# Goal of the exercise
Write the records out again. Match them exactly.

# Records to use
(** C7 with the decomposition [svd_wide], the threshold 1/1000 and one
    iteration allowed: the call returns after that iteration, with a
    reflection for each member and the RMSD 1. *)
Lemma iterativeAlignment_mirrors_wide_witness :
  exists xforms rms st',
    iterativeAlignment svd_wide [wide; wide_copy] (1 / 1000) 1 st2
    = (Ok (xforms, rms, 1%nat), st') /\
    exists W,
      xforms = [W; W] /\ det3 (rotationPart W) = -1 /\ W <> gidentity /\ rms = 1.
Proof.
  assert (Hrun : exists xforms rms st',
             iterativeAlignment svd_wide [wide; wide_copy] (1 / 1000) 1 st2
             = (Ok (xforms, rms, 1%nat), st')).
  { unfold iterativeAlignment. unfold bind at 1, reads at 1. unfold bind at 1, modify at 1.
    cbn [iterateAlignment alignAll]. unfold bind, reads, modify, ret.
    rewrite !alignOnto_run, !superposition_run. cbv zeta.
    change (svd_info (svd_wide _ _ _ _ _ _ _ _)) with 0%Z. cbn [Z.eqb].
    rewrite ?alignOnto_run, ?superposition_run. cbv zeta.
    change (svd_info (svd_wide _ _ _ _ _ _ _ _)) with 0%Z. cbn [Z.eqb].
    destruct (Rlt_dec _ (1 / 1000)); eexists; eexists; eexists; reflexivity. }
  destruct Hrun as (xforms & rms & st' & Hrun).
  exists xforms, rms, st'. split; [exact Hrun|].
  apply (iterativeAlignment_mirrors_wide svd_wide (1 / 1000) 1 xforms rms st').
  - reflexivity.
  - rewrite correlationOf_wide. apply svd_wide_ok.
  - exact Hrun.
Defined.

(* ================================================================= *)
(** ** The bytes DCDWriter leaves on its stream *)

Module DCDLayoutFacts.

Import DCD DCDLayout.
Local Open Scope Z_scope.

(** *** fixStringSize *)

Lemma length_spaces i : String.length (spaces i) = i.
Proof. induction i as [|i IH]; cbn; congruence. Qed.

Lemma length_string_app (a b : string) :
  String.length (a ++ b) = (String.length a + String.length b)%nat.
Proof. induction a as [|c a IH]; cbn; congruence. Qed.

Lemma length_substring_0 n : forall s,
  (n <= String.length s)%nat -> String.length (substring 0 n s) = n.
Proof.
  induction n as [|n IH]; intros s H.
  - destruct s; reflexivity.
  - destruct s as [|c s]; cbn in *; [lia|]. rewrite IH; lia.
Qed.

# Exercise answer
(** C7 with the decomposition [svd_wide], the threshold 1/1000 and one
    iteration allowed: the call returns after that iteration, with a
    reflection for each member and the RMSD 1. *)
Lemma iterativeAlignment_mirrors_wide_witness :
  exists xforms rms st',
    iterativeAlignment svd_wide [wide; wide_copy] (1 / 1000) 1 st2
    = (Ok (xforms, rms, 1%nat), st') /\
    exists W,
      xforms = [W; W] /\ det3 (rotationPart W) = -1 /\ W <> gidentity /\ rms = 1.
Proof.
  assert (Hrun : exists xforms rms st',
             iterativeAlignment svd_wide [wide; wide_copy] (1 / 1000) 1 st2
             = (Ok (xforms, rms, 1%nat), st')).
  { unfold iterativeAlignment. unfold bind at 1, reads at 1. unfold bind at 1, modify at 1.
    cbn [iterateAlignment alignAll]. unfold bind, reads, modify, ret.
    rewrite !alignOnto_run, !superposition_run. cbv zeta.
    change (svd_info (svd_wide _ _ _ _ _ _ _ _)) with 0%Z. cbn [Z.eqb].
    rewrite ?alignOnto_run, ?superposition_run. cbv zeta.
    change (svd_info (svd_wide _ _ _ _ _ _ _ _)) with 0%Z. cbn [Z.eqb].
    destruct (Rlt_dec _ (1 / 1000)); eexists; eexists; eexists; reflexivity. }
  destruct Hrun as (xforms & rms & st' & Hrun).
  exists xforms, rms, st'. split; [exact Hrun|].
  apply (iterativeAlignment_mirrors_wide svd_wide (1 / 1000) 1 xforms rms st').
  - reflexivity.
  - rewrite correlationOf_wide. apply svd_wide_ok.
  - exact Hrun.
Defined.

(* ================================================================= *)
(** ** The bytes DCDWriter leaves on its stream *)

Module DCDLayoutFacts.

Import DCD DCDLayout.
Local Open Scope Z_scope.

(** *** fixStringSize *)

Lemma length_spaces i : String.length (spaces i) = i.
Proof. induction i as [|i IH]; cbn; congruence. Qed.

Lemma length_string_app (a b : string) :
  String.length (a ++ b) = (String.length a + String.length b)%nat.
Proof. induction a as [|c a IH]; cbn; congruence. Qed.

Lemma length_substring_0 n : forall s,
  (n <= String.length s)%nat -> String.length (substring 0 n s) = n.
Proof.
  induction n as [|n IH]; intros s H.
  - destruct s; reflexivity.
  - destruct s as [|c s]; cbn in *; [lia|]. rewrite IH; lia.
Qed.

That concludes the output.